Items listed in a dataset
........
(* ===== verification/_CoqProject ===== *)
-Q . S2P
Prelude.v
PyStr.v
PyFloat.v
PyVal.v
PyDecimal.v
AplSchema.v
AplEval.v
AplValidator.v
AplProps.v
AplLint.v
AplDiff.v
AplParser.v
Models.v
RateLimit.v
PyTime.v
Schemas.v
IdentityModels.v
FederationModels.v
OperationsModels.v
Store.v
PyCodec.v
Samples.v
SecurityEvents.v
Canonical.v
PyNet.v
Ssrf.v
Soc.v
SocProps.v
Workspace.v
Trust.v
TrustProps.v
Signing.v
SigningProps.v
Lifecycle.v
Permissions.v
Delegation.v
DelegationProps.v
DelegationInv.v
Revocation.v
Risk.v
Notifications.v
NotificationProps.v
PlanLimits.v
Frames.v
PlanProps.v
Mfa.v
MfaProps.v
Auth.v
AuthProps.v
Sso.v
SsoProps.v
ApiKeys.v
Organizations.v
KeyProps.v
Governance.v
Dependencies.v
Agents.v
GovernanceProps.v
Billing.v
BillingProps.v
Credentials.v
CredentialProps.v
GatewayControl.v
Sidecar.v
GatewayProps.v
SidecarProps.v
Webhooks.v
WebhookProps.v
Authorization.v
AuthorizationProps.v
Requests.v
CrossOrg.v
CrossOrgProps.v
CrossOrgLedger.v
RequestProps.v
Developer.v
System.v
Reliability.v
........
| Exercise brief |
Your task is to transcribe all of the entries word for word.

| Answer to this problem |
(* ===== verification/_CoqProject ===== *)
-Q . S2P
Prelude.v
PyStr.v
PyFloat.v
PyVal.v
PyDecimal.v
AplSchema.v
AplEval.v
AplValidator.v
AplProps.v
AplLint.v
AplDiff.v
AplParser.v
Models.v
RateLimit.v
PyTime.v
Schemas.v
IdentityModels.v
FederationModels.v
OperationsModels.v
Store.v
PyCodec.v
Samples.v
SecurityEvents.v
Canonical.v
PyNet.v
Ssrf.v
Soc.v
SocProps.v
Workspace.v
Trust.v
TrustProps.v
Signing.v
SigningProps.v
Lifecycle.v
Permissions.v
Delegation.v
DelegationProps.v
DelegationInv.v
Revocation.v
Risk.v
Notifications.v
NotificationProps.v
PlanLimits.v
Frames.v
PlanProps.v
Mfa.v
MfaProps.v
Auth.v
AuthProps.v
Sso.v
SsoProps.v
ApiKeys.v
Organizations.v
KeyProps.v
Governance.v
Dependencies.v
Agents.v
GovernanceProps.v
Billing.v
BillingProps.v
Credentials.v
CredentialProps.v
GatewayControl.v
Sidecar.v
GatewayProps.v
SidecarProps.v
Webhooks.v
WebhookProps.v
Authorization.v
AuthorizationProps.v
Requests.v
CrossOrg.v
CrossOrgProps.v
CrossOrgLedger.v
RequestProps.v
Developer.v
System.v
Reliability.v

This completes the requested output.